> _ASSIGNMENT_: Please write out the final portion of the records below exactly: the line containing "Definition TextBuffer_GraphemePrev (chars", every line after it, and nothing else.

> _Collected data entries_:

Definition SetCurrentLineRendition (lineRendition : Z) (fillAttributes : TextAttribute.t) : M unit :=
  b ← gets id;
  let cursorPosition := Cursor._cPosition (_cursor b) in
  let rowIndex := point.y cursorPosition in
  slot ← GetMutableRowByOffset rowIndex;
  r ← row_at slot;
  if _lineRendition r =? lineRendition then mret tt
  else
    update_row slot (fun r => SetImageSlice None (SetWrapForced false (SetLineRendition lineRendition r)));;
    if lineRendition =? LineRendition.SingleWidth then mret tt
    else
      fillOffset ← GetLineWidth rowIndex;
      FillRect_cells fillOffset rowIndex CoordTypeMax (rowIndex + 1) fillAttributes;;
      p ← ClampPositionWithinLine cursorPosition;
      modify (fun b => set_cursor (Cursor.SetPosition p (_cursor b)) b).

Definition ResetLineRenditionRange (startRow endRow : Z) : M unit :=
  for_rows (Z.to_nat (endRow - startRow)) startRow (fun row => slot ← GetMutableRowByOffset row; update_row slot (SetLineRendition LineRendition.SingleWidth)).

Definition TextBuffer_Reset : M unit := _decommit;; modify (fun b => set_initialAttributes (_currentAttributes b) b).

Definition unmark (kind : MarkKind) (r : ROW) : ROW := set_attr (set_runs (map (fun run => mkRun (TextAttribute.SetMarkAttributes kind (value run)) (length_ run)) (_runs (_attr r))) (_attr r)) r.
Definition ClearMarksInRange (start last : point.t) : M unit :=
  b ← gets id;
  let top := clamp (Z.min (point.y start) (point.y last)) 0 (_height b - 1) in
  let bottom := clamp (Z.max (point.y start) (point.y last)) 0 (_estimateOffsetOfLastCommittedRow b) in
  for_rows (Z.to_nat (bottom + 1 - top)) top (fun y => slot ← GetMutableRowByOffset y; update_row slot (fun r => unmark MarkNone (SetScrollbarData None r))).

Definition ClearScrollback (newFirstRow rowsToKeep : Z) : M unit :=
  if newFirstRow <=? 0 then mret tt
  else if rowsToKeep <=? 0 then _decommit
  else
    b ← gets id;
    ClearMarksInRange (point.mk 0 0) (point.mk (_width b) (Z.max 0 (newFirstRow - 1)));;
    let startAbsolute := _firstRow b + newFirstRow in
    modify (set_firstRow 0);;
    ScrollRows startAbsolute rowsToKeep (- startAbsolute);;
    b ← gets id;
    for_rows (Z.to_nat (_estimateOffsetOfLastCommittedRow b + 1 - rowsToKeep)) rowsToKeep (fun y => slot ← GetMutableRowByOffset y; row_Reset slot (_initialAttributes b)).

(** The rows that are copied into the new buffer. *)
Fixpoint resize_copy (count : nat) (srcRow dstRow : Z) (newBuffer : TextBuffer D) : M (TextBuffer D) :=
  match count with
  | O => mret newBuffer
  | S count =>
    match GetMutableRowByOffset dstRow newBuffer with
    | (newBuffer, Returned dstSlot) =>
      srcSlot ← GetRowByOffset srcRow;
      source ← row_at srcSlot;
      match CopyRow_into source false dstSlot newBuffer with
      | (newBuffer, Returned _) => resize_copy count (srcRow + 1) (dstRow + 1) newBuffer
      | (_, Threw) => throw
      | (_, Undefined) => undefined
      | (_, OutOfFuel) => out_of_fuel
      end
    | (_, Threw) => throw
    | (_, Undefined) => undefined
    | (_, OutOfFuel) => out_of_fuel
    end
  end.

Definition ResizeTraditional (newSize : size.t) (mutationId : Z) : M unit :=
  b ← gets id;
  let newSize := size.mk (Z.max (size.width newSize) 1) (Z.max (size.height newSize) 1) in
  match TextBuffer_new newSize (_currentAttributes b) 0 false mutationId (_detector b) (_allocations b) with
  | (newBuffer, Returned _) =>
    let cursorRow := point.y (Cursor._cPosition (_cursor b)) in
    let copyableRows := Z.min (_height b) (size.height newSize) in
    let srcRow := if size.height newSize <=? cursorRow then cursorRow - size.height newSize + 1 else 0 in
    newBuffer ← resize_copy (Z.to_nat copyableRows) srcRow 0 newBuffer;
    modify (fun b => set_firstRow 0 (set_detector (_detector newBuffer) (Nat.max (_allocations b) (_allocations newBuffer))
      (set_memory (_buffer newBuffer) (_rows newBuffer) (_initialAttributes newBuffer) (_width newBuffer) (_height newBuffer) b)))
  | (_, Threw) => throw
  | (_, Undefined) => undefined
  | (_, OutOfFuel) => out_of_fuel
  end.
End Buffer.

(** ** Measuring text *)

Section Statics.
Context {D : Type} `{Measurement D}.

Definition TextBuffer_GraphemeNext (chars : wstring_view) (position : Z) (d : D) : D * Z :=
  let '(d, (state, _)) := measure_next (mkGraphemeState (data chars + position) 0 0 0 0) chars d in (d, position + len state).

Fixpoint fit_clusters (fuel : nat) (chars : wstring_view) (columnLimit dist col : Z) (state : GraphemeState) (d : D) : option (D * (Z * Z)) :=
  if dist <? view_size chars then
    match fuel with
    | O => None
    | S fuel =>
      let '(d, (state, _)) := measure_next state chars d in
      let col := col + width state in
      if columnLimit <? col then Some (d, (dist, col)) else fit_clusters fuel chars columnLimit (dist + len state) col state d
    end
  else Some (d, (dist, col)).

(** How many characters of ASCII a string starts with. *)
Fixpoint ascii_prefix (s : wstring) : nat := match s with c :: s => if c <? 0x80 then S (ascii_prefix s) else O | [] => O end.

(** The number of characters, and of columns; [None]: the loop has not ended. *)
Definition FitTextIntoColumns (chars : wstring_view) (columnLimit : Z) (d : D) : option (D * (Z * Z)) :=
  let columnLimit := Z.max 0 columnLimit in
  let ascii := take (Z.to_nat (Z.min (view_size chars) columnLimit)) (text chars) in
  let dist := Z.of_nat (ascii_prefix ascii) in
  if dist =? Z.of_nat (length ascii) then Some (d, (dist, dist))
  else
    let dist := if dist =? 0 then 0 else dist - 1 in
    fit_clusters (S (length (text chars))) chars columnLimit dist dist (mkGraphemeState (data chars + dist) 0 0 0 0) d.
End Statics.

Definition TextBuffer_GraphemePrev (chars : wstring_view) (position : Z) (d : CodepointWidthDetector) : CodepointWidthDetector * Z :=
  let '(d, (state, _)) := GraphemePrev (mkGraphemeState (data chars + position) 0 0 0 0) chars d in (d, position - len state).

> _EXPECTED ANSWER_:
Definition TextBuffer_GraphemePrev (chars : wstring_view) (position : Z) (d : CodepointWidthDetector) : CodepointWidthDetector * Z :=
  let '(d, (state, _)) := GraphemePrev (mkGraphemeState (data chars + position) 0 0 0 0) chars d in (d, position - len state).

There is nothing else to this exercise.